EXERCISE OBJECTIVE:
Work through the entries below and show every line in which "Hlpn" is found.

Stored entries
>>>>>

(** The full lines hold different logical pages, all below [L]. *)
Lemma full_lines_bound L f :
  conv_ok None None f -> maps_ok None [] None f -> (forall lpn, mapped_at f lpn -> lpn < L) ->
  zlen f.(cf_lm).(full_line_list) * (cf_sp f).(pgs_per_line) <= Z.max 0 L.
Proof.
  intros Hf Hm Hcap. pose proof (cv_dev _ _ _ Hf) as Hd. pose proof (do_params _ Hd) as Hp.
  remember (b ← f.(cf_lm).(full_line_list); (fun x => (b, x)) <$> coords (cf_sp f)) as pl eqn:Epl.
  assert (zlen pl = zlen f.(cf_lm).(full_line_list) * (cf_sp f).(pgs_per_line)) as <-.
  { subst pl. apply zlen_bind_const. intros b _. rewrite zlen_fmap. by apply zlen_coords. }
  pose proof (cv_mgmt _ _ _ Hf) as Hmg. pose proof (mo_nodup _ _ _ Hmg) as Hnd. unfold elsewhere in Hnd.
  apply NoDup_app in Hnd as (_ & _ & Hnd). apply NoDup_app in Hnd as (Hnd & _ & _).
  assert (NoDup pl) as Hpl.
  { subst pl. apply NoDup_bind_disjoint; [done| |].
    - intros b _. apply NoDup_fmap_2; [by intros ?? [=]|]. by apply NoDup_coords.
    - intros b b' z _ _ (x & -> & _)%list_elem_of_fmap (x' & [=] & _)%list_elem_of_fmap. done. }
  assert (forall z, z ∈ pl -> exists lpn, rmap_at f z.1 z.2 = Some lpn /\ f.(maptbl) !! lpn = Some (ppa_at z.1 z.2) /\
    0 <= lpn < L) as Hlpn.
  { intros [b x] Hz. subst pl. apply elem_of_bind_intro in Hz as (b' & Hz & Hb).
    apply list_elem_of_fmap in Hz as (x' & [= <- <-] & Hx). apply elem_of_coords in Hx; [|done].
    assert (at_page f b x) as Hat.
    { split; [|done]. apply (mo_range _ _ _ Hmg). unfold elsewhere. rewrite !elem_of_app. right; by left. }
    destruct (mp_bwd _ _ _ _ Hm b x Hat) as (lpn & _ & Hr & E).
    { split; [by apply (cv_full _ _ _ Hf)|]. by intros [? _]. }
    exists lpn. simpl. split; [done|]. split; [done|]. pose proof (zlookup_Some_range _ _ _ E).
    split; [lia|]. apply Hcap. exists (ppa_at b x). split; [done|]. by eapply mapped_ppa_at. }
  rewrite <- (zlen_fmap (fun z => default 0 (rmap_at f z.1 z.2)) pl). apply zlen_lines.
  - apply NoDup_fmap_2_strong; [|done]. intros z z' Hz Hz'.
    destruct (Hlpn z Hz) as (l & -> & E & _). destruct (Hlpn z' Hz') as (l' & -> & E' & _). simpl. intros ->.
    rewrite E in E'. injection E' as E'.
    assert (z.1 = z'.1 /\ z.2 = z'.2) as [? ?].
    { apply ppa_at_inj. unfold ppa_at. congruence. }
    destruct z, z'; simpl in *; congruence.
  - intros lpn (z & -> & Hz)%list_elem_of_fmap. destruct (Hlpn z Hz) as (l & -> & _ & Hl). done.
Qed.

Lemma held_zlen f : conv_ok None None f -> zlen (held None f) = 2.
Proof.
  intros Hf. destruct (cv_wp _ _ _ Hf USER_IO) as (b & Eb & _); [by left|].
  destruct (cv_wp _ _ _ Hf GC_IO) as (b' & Eb' & _); [by right|].
  unfold held, wp_of in *; simpl in *. by rewrite Eb, Eb'.
Qed.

<<<<<

EXERCISE ANSWER:
    0 <= lpn < L) as Hlpn.
    destruct (Hlpn z Hz) as (l & -> & E & _). destruct (Hlpn z' Hz') as (l' & -> & E' & _). simpl. intros ->.
  - intros lpn (z & -> & Hz)%list_elem_of_fmap. destruct (Hlpn z Hz) as (l & -> & _ & Hl). done.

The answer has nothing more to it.